Unfortunately the report indicates that public relations and corporate communication experts are evolving into the new media space, but I have to disagree in the fact that most communication professionals are falling behind the curve, instead of in front of it.

Overall the study is fairly well done (42 pages) and highlights some excellent data points. You can download the report for free here.

Of those organizations surveyed, 78% use blogs, 63% use online video, 56% use social networks and 49% use podcasts in their organization’s communications initiatives. The total sample size for the survey portion of the study was 297 communications professionals: 37% of whom were public relations / marketing communications professionals working within an agency, 35% of whom were in-house public relations and corporate communications professionals; 22% were public relations and marketing communications consultants; 4% worked for media companies and 2% were advertising and/or brand marketing professionals.

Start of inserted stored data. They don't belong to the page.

Definition store_spec (l : list policy_rule) (op : store_op) : list policy_rule * store_answer :=
  match op with
  | PAdd r => (l ++ [r], Code 0)
  | PDel u => if bool_decide (u ∈ rule_uuid <$> l) then (delete_first u l, Code 0) else (l, Code (-1))
  | PDelFirst => (tail l, Code (if bool_decide (l = []) then -1 else 0))
  | PSelect p =>
      let found := filter (fun r => perm_type r = p) l in
      (l, Rules (if bool_decide (found = []) then None else Some found))
  end.

Definition store_step (ps : policy_store) (op : store_op) : option (policy_store * store_answer) :=
  match op with
  | PAdd r => let '(ps, z) := policy_store_add ps r in Some (ps, Code z)
  | PDel u => let '(ps, z) := policy_store_del ps u in Some (ps, Code z)
  | PDelFirst => '(ps, z) ← policy_store_del_first ps; Some (ps, Code z)
  | PSelect p => l ← policy_store_select_rules ps p; Some (ps, Rules l)
  end.

Definition store_op_ok (op : store_op) : Prop :=
  match op with PAdd r => rule_ok r | PDel u => uuid_ok u | _ => True end.

Fixpoint store_run (ps : policy_store) (ops : list store_op) : option (policy_store * list store_answer) :=
  match ops with
  | [] => Some (ps, [])
  | op :: ops' => '(ps, a) ← store_step ps op; '(ps, l) ← store_run ps ops'; Some (ps, a :: l)
  end.

Fixpoint spec_run (l : list policy_rule) (ops : list store_op) : list policy_rule * list store_answer :=
  match ops with
  | [] => (l, [])
  | op :: ops' => let '(l, a) := store_spec l op in let '(l, answers) := spec_run l ops' in (l, a :: answers)
  end.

The research team at SNCR included:

  • Joseph Carrabis- CRO and founder of NextStage Evolution
  • John Cass- Online Community Manager for Forrester Research
  • Paul Gillin- Author of the social media column for Business 2.0 magazine, and The New Influencers
  • Richard Nacht- He is the founder and CEO of Blogging Systems
  • Greg Peverill-Conti- Vice President at Weber Shandwick Public Relations

If you know of any additional social media white paper resources, please let us know about them!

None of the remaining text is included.